Wednesday, July 13, 2005
The U.S. space agency NASA called off the launch of Space shuttle Discovery today after a problem with a fuel sensor in the external tank used to detect fuel exhaustion. According to the agency-run NASA TV, the low-fuel sensor was either malfunctioning or damaged. The launch was already facing the threat of a scrub due to thunderstorms in the area.
The sensor is one of four used to trigger the engine cutout after launch. Although only two are required for normal operation, and the Shuttle can be flown with one, NASA elected to maintain full redundancy. Should more of the sensors fail, the engine might burn out due to lack of fuel, a situation that has not been tested.
The problem was detected during a simulation of an empty tank. When placed in a mode simulating an empty tank, three of the sensors correctly registered that the tank was empty, while the faulty sensor stayed in the “full” state.
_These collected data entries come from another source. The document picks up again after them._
Lemma cached_stored : cached c' ip = Some (take 31 country, take 63 provider).
Proof.
  unfold cached. rewrite geo_find_stop, stop_stored. cbn zeta.
  rewrite stored_slot, decide_True by (done || apply path_bound). done.
Qed.

(** A probe that stopped in a free slot still finds nothing. *)
Lemma find_other_absent ip' i :
  ip' <> ip -> stop c ip' = Some i -> g_valid (c !!! path ip' i) = false -> geo_cache_find c' ip' = None.
Proof.
  intros Hne Hs Hv. destruct (geo_cache_find c' ip') as [e|] eqn:E; [|done].
  rewrite geo_find_stop in E. pose proof (stop_spec c' ip') as H.
  destruct (stop c' ip') as [k|]; [|done]. cbn zeta in E.
  destruct (g_valid (c' !!! path ip' k)) eqn:Hvk; [|done]. destruct H as (Hk & Hst & Hb).
  unfold stops in Hst. rewrite Hvk in Hst. cbn in Hst. apply streq_true in Hst.
  rewrite stored_slot in Hvk, Hst by apply path_bound. case_decide as Ek.
  - cbn [new_entry g_ip] in Hst. unfold strncpy in Hst. rewrite take_ge in Hst by done. congruence.
  - destruct (proj2 Hwf _ (path_bound ip' k) Hvk) as (_ & i' & Hs' & Hp').
    rewrite Hst in Hs', Hp'. rewrite Hs in Hs'. injection Hs' as <-. by rewrite Hp', Hvk in Hv.
Qed.

Lemma cached_other ip' : ip' <> ip -> cached c' ip' = cached c ip'.
Proof.
  intros Hne. unfold cached. f_equal. rewrite (geo_find_stop c ip').
  destruct (stop c ip') as [i|] eqn:Hs.
  - cbn zeta. destruct (g_valid (c !!! path ip' i)) eqn:Hv; [|by eapply find_other_absent].
    rewrite geo_find_stop, (stop_other ip' i) by done. cbn zeta. rewrite stored_slot by apply path_bound.
    case_decide as E; [|by rewrite Hv]. exfalso.
    pose proof (stop_spec c ip') as H. rewrite Hs in H. destruct H as (_ & H1 & _).
    pose proof (stop_spec c ip) as H. rewrite Hstop in H. destruct H as (_ & H2 & _).
    unfold stops in H1, H2. rewrite <- E in H2. rewrite Hv in *. cbn in *.
    apply streq_true in H1, H2. congruence.
  - rewrite geo_find_stop. destruct (stop c' ip') as [k|] eqn:Hs'; [|done]. exfalso.
    pose proof (stop_spec c ip') as H. rewrite Hs in H.
    pose proof (stop_spec c' ip') as H'. rewrite Hs' in H'. destruct H' as (Hk & Hst & _).
    rewrite stored_slot in Hst by apply path_bound. case_decide.
    + by rewrite stops_other in Hst.
    + by rewrite H in Hst.
Qed.

End Store.

(** ** The cache as a map *)

Lemma path_surj ip p : (p < 256)%nat -> exists i, (i < 256)%nat /\ path ip i = p.
Proof.
  intros Hp. exists (Z.to_nat ((Z.of_nat p - geo_hash ip) mod 256)).
  pose proof (Z.mod_pos_bound (Z.of_nat p - geo_hash ip) 256). split; [lia|].
  unfold path, geo_slot. change GEO_CACHE_SIZE with 256. pose proof (geo_hash_range ip).
  rewrite u32_small by lia. rewrite Z2Nat.id by lia.
  rewrite Zplus_mod_idemp_r. replace (geo_hash ip + (Z.of_nat p - geo_hash ip)) with (Z.of_nat p) by lia.
  rewrite Z.mod_small by lia. lia.
Qed.

Definition has_room (c : geo_cache) : Prop := exists p, (p < 256)%nat /\ g_valid (c !!! p) = false.

Lemma stop_total c ip : has_room c \/ is_Some (cached c ip) -> is_Some (stop c ip).
Proof.
  intros H. destruct (stop c ip) as [j|] eqn:E; [done|]. exfalso.
  destruct H as [(p & Hp & Hv)|Hc].
  - destruct (path_surj ip p Hp) as (i & Hi & <-).
    pose proof (stop_spec c ip) as Hs. rewrite E in Hs. specialize (Hs i Hi).
    unfold stops in Hs. by rewrite Hv in Hs.
  - unfold cached in Hc. rewrite geo_find_stop, E in Hc. by destruct Hc.
Qed.

Lemma store_spec c ip country provider :
  geo_wf c -> (length ip <= 47)%nat ->
  let c' := geo_cache_store c ip country provider in
  geo_wf c' /\
  (forall ip', ip' <> ip -> cached c' ip' = cached c ip') /\
  (has_room c \/ is_Some (cached c ip) -> cached c' ip = Some (take 31 country, take 63 provider)) /\
  (~ has_room c -> cached c ip = None -> c' = c).
Proof.
  intros Hwf Hip c'. unfold c'. rewrite geo_store_stop. destruct (stop c ip) as [j|] eqn:E.
  - split_and!.
    + by apply stored_wf.
    + intros. by apply cached_other.
    + intros _. by apply cached_stored.
    + intros Hr Hn. exfalso. unfold cached in Hn. rewrite geo_find_stop, E in Hn. cbn zeta in Hn.
      apply Hr. exists (path ip j). split; [apply path_bound|]. by destruct (g_valid (c !!! path ip j)).
  - split_and!; try done. intros H%stop_total. rewrite E in H. by destruct H.
Qed.

(** C30: the answer table is a finite map that grows until its 256 slots are in
    use.  Storing an answer keeps the table well formed and the answers of all
    other addresses, and makes the (truncated) answer the one found for its
    address; only when every slot belongs to another address is the answer
    dropped and the table left as it was. *)
Theorem geo_cache_is_map c ip country provider :
  geo_wf c -> (length ip <= 47)%nat ->
  let c' := geo_cache_store c ip country provider in
  geo_wf c' /\
  (forall ip', ip' <> ip -> cached c' ip' = cached c ip') /\
  (has_room c \/ is_Some (cached c ip) -> cached c' ip = Some (take 31 country, take 63 provider)) /\
  (~ has_room c -> cached c ip = None -> c' = c).
Proof. exact (store_spec c ip country provider). Qed.

Lemma empty_room : has_room empty_cache.
Proof. exists 0%nat. split; [lia|done]. Qed.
NASA is currently unsure whether the problem relates to the sensor, the instrumentation circuits reporting the sensor’s state, or the simulation circuits.
The problem comes after a separate incident yesterday when a cockpit window cover fell from the Orbiter, damaging thermal protection tiles. A similar problem caused the replacement of the fuel tank in June. NASA described the problem as an “intermittent fault”.
The launch, which was scheduled for 3:51 ET (20:51 UTC), would have been the first launch of a shuttle since Columbia‘s February 2003 crash which killed all crew members aboard.
It is still unknown to NASA officials what caused the sensor to become defective. It is also unknown at the moment whether the issue will be fixed on the launch pad, or in the Vehicle Assembly Building – in which it takes close to a full day’s time to transport a shuttle between the two areas.